We also want to end the ineffective ‘grand coalition’ that has monopolised power and paralysed Europe for too long. The way forward is enhancing the direct involvement of citizens in the democratic processes and increase transparency, by making all documents public as a rule and by using clear language to communicate in all kind of legislation as well as in international arrangements and trade agreements. We need to make the institutions more transparent and accountable, and give citizens more direct influence over policies and the choice of political leadership, both in the ballot station and through other tools for citizens’ involvement.
2. Reform of the Eurozone
During the past decade, our single currency has proven to be stable and resilient against external shocks, but it has fallen short in strengthening our economy and achieving convergence between the national economies. The euro has not delivered on its promise. It is high time to fix some of the underlying flaws.
We need to build around the common currency a system that is able to absorb economic shocks in the eurozone and that needs to be managed by a new governance that must be embedded in transparent and democratic structures. We also need to review the way in which national budgets are monitored, and introduce a new convergence code that is focussed on meaningful reforms and ensuring value for money delivery of public services, instead of one-sidedly on budget numbers.
3. Rights and freedoms
The European Union is first and foremost a community of values. We need to make European Union the global champion of civil liberties, fundamental rights and the rule of law. The European Union has to ensure the basic values and principles, laid down in the EU Treaties, are respected throughout the EU. Shared values and mutual trust are key for EU policies such as police and justice cooperation, asylum and refugee policies, the digital agenda, energy or the joint management of external borders.

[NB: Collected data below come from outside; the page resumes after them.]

(** X10.  The last assistant (user) message is the content of the message
    just added when that one is an assistant (user) message, and is not
    changed by adding a message of another role; after [clear] there is
    none. *)
Theorem last_message_after_add (m : ChatMessage) (cm : ConversationManager) :
  getLastAssistantMessage (addMessage m cm)
  = match role m with
    | assistant => Some (content m)
    | _ => getLastAssistantMessage cm
    end
  /\ getLastUserMessage (addMessage m cm)
     = match role m with
       | user => Some (content m)
       | _ => getLastUserMessage cm
       end
  /\ getLastAssistantMessage (clear cm) = None
  /\ getLastUserMessage (clear cm) = None.
Proof.
  unfold getLastAssistantMessage, getLastUserMessage, addMessage, clear.
  cbn [messages]. rewrite !last_with_role_snoc. cbn [last_with_role].
  destruct (role m); repeat split.
Qed.

End MessageStore.

Section SessionFiles.
Import Api Conversation.
Context {RT : Runtime}.

Lemma string_app_inv_tail (a b c : string) : a +:+ c = b +:+ c -> a = b.
Proof.
  revert b. induction a as [|x a IH]; intros b H.
  - destruct b as [|y b]; [reflexivity|].
    apply (f_equal String.length) in H.
    rewrite !string_app_length in H. cbn [String.length] in H. lia.
  - destruct b as [|y b].
    + apply (f_equal String.length) in H.
      rewrite !string_app_length in H. cbn [String.length] in H. lia.
    + rewrite !app_cons in H. injection H as -> H. f_equal. apply IH, H.
Qed.

Lemma session_file_inj (a b : string) :
  session_file a = session_file b -> a = b.
Proof. apply string_app_inv_tail. Qed.

(** X11.  Saving a session writes its own file and no other: every other
    session loads after the save exactly as it did before, and a second
    save of the same session replaces the first. *)
Theorem save_touches_own_file (cfg : Config.ConfigSchema) (now now' : string)
    (cm cm' loader : ConversationManager) (fs : FileSystem) (other : string) :
  (other <> sessionId cm ->
   loadSession other loader (saveSession cfg now cm fs)
   = loadSession other loader fs)
  /\ (sessionId cm' = sessionId cm ->
      saveSession cfg now' cm' (saveSession cfg now cm fs)
      = saveSession cfg now' cm' fs).
Proof.
  unfold saveSession, loadSession, readFile.
  destruct (Config.history_enabled cfg); cbn [negb]; [|split; reflexivity].
  split.
  - intros Hother. rewrite lookup_insert_ne; [reflexivity|].
    intros H. apply session_file_inj in H. congruence.
  - intros ->. apply insert_insert_eq.
Qed.
Lemma skipped_parameter_fails_the_call_at_pay :
  function_explorer untouched ∅ pay None
  = (∅, ([st_write "##### Inputs";
          st_write "Go ahead and play with `pay` parameters, see how they change the output!";
          st_warning (TyOther (Some "Decimal") "<class 'decimal.Decimal'>");
          st_write "##### Output"],
         Err TypeError)).
Proof.
  apply (proj2 (skipped_parameter_fails_the_call untouched ∅ pay None
                  [st_write "##### Inputs";
                   st_write "Go ahead and play with `pay` parameters, see how they change the output!";
                   st_warning (TyOther (Some "Decimal") "<class 'decimal.Decimal'>")]
                  []
                  ltac:(cbn; apply NoDup_singleton)
                  ltac:(vm_compute; reflexivity))
           ("price", {| annotation := TyOther (Some "Decimal") "<class 'decimal.Decimal'>";
                        param_default := None;
                        kind := POSITIONAL_OR_KEYWORD |})).
  - vm_compute. left.
  - reflexivity.
  - reflexivity.
  - reflexivity.
Defined.

Lemma positional_parameter_fails_the_call_at_square :
  function_explorer untouched ∅ square None
  = (∅, ([st_write "##### Inputs";
          st_write "Go ahead and play with `square` parameters, see how they change the output!";
          st_widget (st_number_input "x* (int)" (Some 1%Z) (VInt 12));
          st_write "##### Output"],
         Err TypeError)).
Proof.
  apply (positional_parameter_fails_the_call untouched ∅ square None
           [st_write "##### Inputs";
            st_write "Go ahead and play with `square` parameters, see how they change the output!";
            st_widget (st_number_input "x* (int)" (Some 1%Z) (VInt 12))]
           [("x", VInt 12)]
           ltac:(cbn; apply NoDup_singleton)
           ltac:(vm_compute; reflexivity)
           ("x", {| annotation := TyInt; param_default := None;
                    kind := POSITIONAL_ONLY |})).
  - vm_compute. left.
  - reflexivity.
  - reflexivity.
  - reflexivity.
Defined.

Lemma literal_text_without_options_aborts_at_query :
  render_argument untouched ∅ "query" None []
    {| argument := "sql"; type_hint := LiteralString; default := None |}
  = ([], Err IndexError).
Proof.
  apply (literal_text_without_options_aborts untouched ∅ "query" None []
           {| argument := "sql"; type_hint := LiteralString; default := None |}).
  - reflexivity.
  - reflexivity.
  - by eexists.
Defined.

Lemma widget_labels_follow_signature_at_foo :
  map widget_label
      (widget_calls
         [st_write "##### Inputs";
          st_write "Go ahead and play with `foo` parameters, see how they change the output!";
          st_widget (st_number_input "age* (int)" (Some 1%Z) (VInt 12));
          st_widget (st_keyup "name* (str)" (VStr "Sample string"));
          st_widget (st_keyup "image_url (str)" (VStr "http://placekitten.com/120/120"))])
  = map label_of
        (List.filter (fun a => draws_widget (strip_optional (type_hint a)))
                     (get_arg_details foo)).
Proof.
  apply (widget_labels_follow_signature untouched ∅ foo None _
           [("age", VInt 12); ("name", VStr "Sample string");
            ("image_url", VStr "http://placekitten.com/120/120")]).
  vm_compute. reflexivity.
Defined.

Lemma other_unions_are_not_rendered_at_none_first :
  render_argument untouched ∅ "foo" None []
    {| argument := "age";
       type_hint := TyUnion (Some "Optional") [TyNoneType; TyInt];
       default := None |}
  = ([st_warning (TyUnion (Some "Optional") [TyNoneType; TyInt])], Ok []).
Proof.
  apply (other_unions_are_not_rendered untouched ∅ "foo" None [] "age"
           (Some "Optional") [TyNoneType; TyInt] None).
  intros T. discriminate.
Defined.

Lemma table_ignores_default_and_override_at_show :
  let a := {| argument := "df"; type_hint := TyDataFrame;
              default := Some (VDataFrame [[VInt 1]; [VInt 2]]) |} in
  render_argument untouched ∅ "show" (Some {["df" := VDataFrame [[VInt 3]]]}) [] a
  = ([], Ok [("df", placeholder_frame)]).
Proof.
  apply (table_ignores_default_and_override untouched ∅ "show"
           (Some {["df" := VDataFrame [[VInt 3]]]}) []
           {| argument := "df"; type_hint := TyDataFrame;
              default := Some (VDataFrame [[VInt 1]; [VInt 2]]) |} VNone);
    reflexivity.
Defined.

Lemma selector_index_is_valid_at_mode :
  let a := {| argument := "mode"; type_hint := TyLiteral [VStr "a"; VStr "b"];
              default := Some (VStr "b") |} in
  let options := [VStr "a"; VStr "b"] in
  options = get_args (strip_optional (type_hint a))
  ∧ ∃ d o,
      remembered_or_default_if_any ∅ "pick" (argument a)
        (override None (argument a) (default a)) (first_option options) = Ok d
      ∧ options !! 1%nat = Some o
      ∧ py_eq o d = Ok true
      ∧ (∀ j o', (j < 1)%nat → options !! j = Some o' → py_eq o' d = Ok false)
      ∧ untouched (st_selectbox "mode (Literal)" options 1) = Ok o.
Proof.
  apply (selector_index_is_valid untouched ∅ "pick" None []
           {| argument := "mode"; type_hint := TyLiteral [VStr "a"; VStr "b"];
              default := Some (VStr "b") |}
           "mode (Literal)" [VStr "a"; VStr "b"] 1).
  vm_compute. left.
Defined.

Lemma required_literal_starts_at_first_option_at_mode :
  let a := {| argument := "mode"; type_hint := TyLiteral [VStr "a"; VStr "b"];
              default := None |} in
  (render_argument untouched
     (remember ∅ "pick" [("mode", VStr "b")]) "pick" None [] a).1
  = [st_widget (st_selectbox (label_of a) [VStr "a"; VStr "b"] 0)].
Proof.
  apply (required_literal_starts_at_first_option untouched
           (remember ∅ "pick" [("mode", VStr "b")]) "pick" None []
           {| argument := "mode"; type_hint := TyLiteral [VStr "a"; VStr "b"];
              default := None |}
           (VStr "a") [VStr "b"]);
    reflexivity.
Defined.

Lemma basic_first_render_reaches_the_body_at_foo :
  ∃ screen inputs,
    render_inputs untouched ∅ foo None = (screen, Ok inputs)
    ∧ (∀ kv, kv ∈ signature foo → dict_mem inputs kv.1 = true)
    ∧ call foo inputs = body foo inputs.
Proof.
  apply (basic_first_render_reaches_the_body untouched ∅ foo None).
  - intros w Hw. destruct w; cbn; eauto. by destruct (Hw label options index).
  - reflexivity.
  - intros kv Hkv. cbn in Hkv.
    repeat (apply elem_of_cons in Hkv as [-> | Hkv];
            [split; [reflexivity|right; left; reflexivity]|]).
    by apply elem_of_nil in Hkv.
Defined.
Lemma omap_lookup_all {A} (f : nat -> option A) n :
  (forall i, i < n -> is_Some (f i)) ->
  length (omap f (seq 0 n)) = n /\
  forall i, i < n -> omap f (seq 0 n) !! i = f i.
Proof.
  induction n as [|n IH]; intros Hall.
  - split; [done|]. lia.
  - destruct IH as [IH1 IH2]; [intros i Hi; apply Hall; lia|].
    rewrite omap_seq_S.
    destruct (Hall n) as [x Hx]; [lia|]. rewrite Hx.
    split; [rewrite length_app; simpl; lia|].
    intros i Hi. destruct (decide (i = n)) as [->|Hne].
    + rewrite lookup_app_r by lia. by rewrite IH1, Nat.sub_diag, Hx.
    + rewrite lookup_app_l by lia. apply IH2. lia.
Qed.

Lemma omap_length_le {A} (f : nat -> option A) n :
  length (omap f (seq 0 n)) <= n.
Proof.
  induction n as [|n IH]; [done|].
  rewrite omap_seq_S, length_app. destruct (f n); cbn [length]; lia.
Qed.

(** One entry for every number exactly when every number gives one. *)
Lemma omap_full_iff {A} (f : nat -> option A) n :
  length (omap f (seq 0 n)) = n <-> forall i, i < n -> is_Some (f i).
Proof.
  split; [|intros H; by apply omap_lookup_all].
  induction n as [|n IH]; [lia|].
  rewrite omap_seq_S, length_app. intros Hlen i Hi.
  pose proof (omap_length_le f n) as Hle.
  destruct (f n) as [x|] eqn:E; cbn [length] in Hlen; [|lia].
  destruct (decide (i = n)) as [->|Hne]; [by rewrite E|].
  apply IH; lia.
Qed.

Lemma lookup_app_snoc {A} (h l : list A) x n :
  n = length h + length l -> (h ++ (l ++ [x])) !! n = Some x.
Proof.
  intros ->. rewrite app_assoc.
  replace (length h + length l) with (length (h ++ l) + 0)
    by (rewrite length_app; lia).
  by rewrite lookup_app_at.
Qed.

Lemma np_arange_nth N k :
  k < N -> nth k (np_arange 1 (N + 1)) 0%Q = inject_Z (Z.of_nat (S k)).
Proof.
  intros Hk. unfold np_arange. replace (N + 1 - 1) with N by lia.
  change 0%Q with (inject_Z (Z.of_nat 0)).
  rewrite (map_nth (fun k => inject_Z (Z.of_nat k))), seq_nth by done.
  done.
Qed.

Section WheelFacts.
Context {ar : arith}.

Lemma np_divide_nth xs d k :
  k < length xs -> nth k (np_divide xs d) 0%Q = fdiv (nth k xs 0%Q) d.
Proof.
  intros Hk. unfold np_divide.
  rewrite (nth_indep _ 0%Q ((fun x => fdiv x d) 0%Q)) by by rewrite length_map.
  by rewrite (map_nth (fun x => fdiv x d)).
Qed.

(** Each range ends at its start plus the probability of its slot, as the
    program adds them. *)
Lemma wheel_widths ps i :
  Forall (fun p => (0 <= p)%Q /\ (p < sentinel)%Q) ps -> i < length ps ->
  let W := wheel_passes (length ps) ps in
  nth i (w_end W) 0%Q = fadd (nth i (w_start W) 0%Q) (nth i ps 0%Q).
Proof.
  intros Hps Hi W.
  destruct (consumed_passes ps (length ps) Hps) as (order & Hlen & Hc); [done|].
  destruct (consumed_all_position _ _ _ i Hc Hlen Hi) as [a Ha].
  by eapply consumed_width.
Qed.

4. Opportunities without borders
Equally, Europe should be able to secure the four fundamental freedoms by better protecting the common market. This requires a broad strategy that reaches from tackling dumping of products on the EU market to eliminating obstacles to free movement for ordinary citizens. The single market has to become the hub for talent, innovation, start-ups and small and medium sized enterprises as well as multinationals. At the same time a single market without internal borders clearly requires that questions of solidarity and social cohesion needs to be tackled as a priority!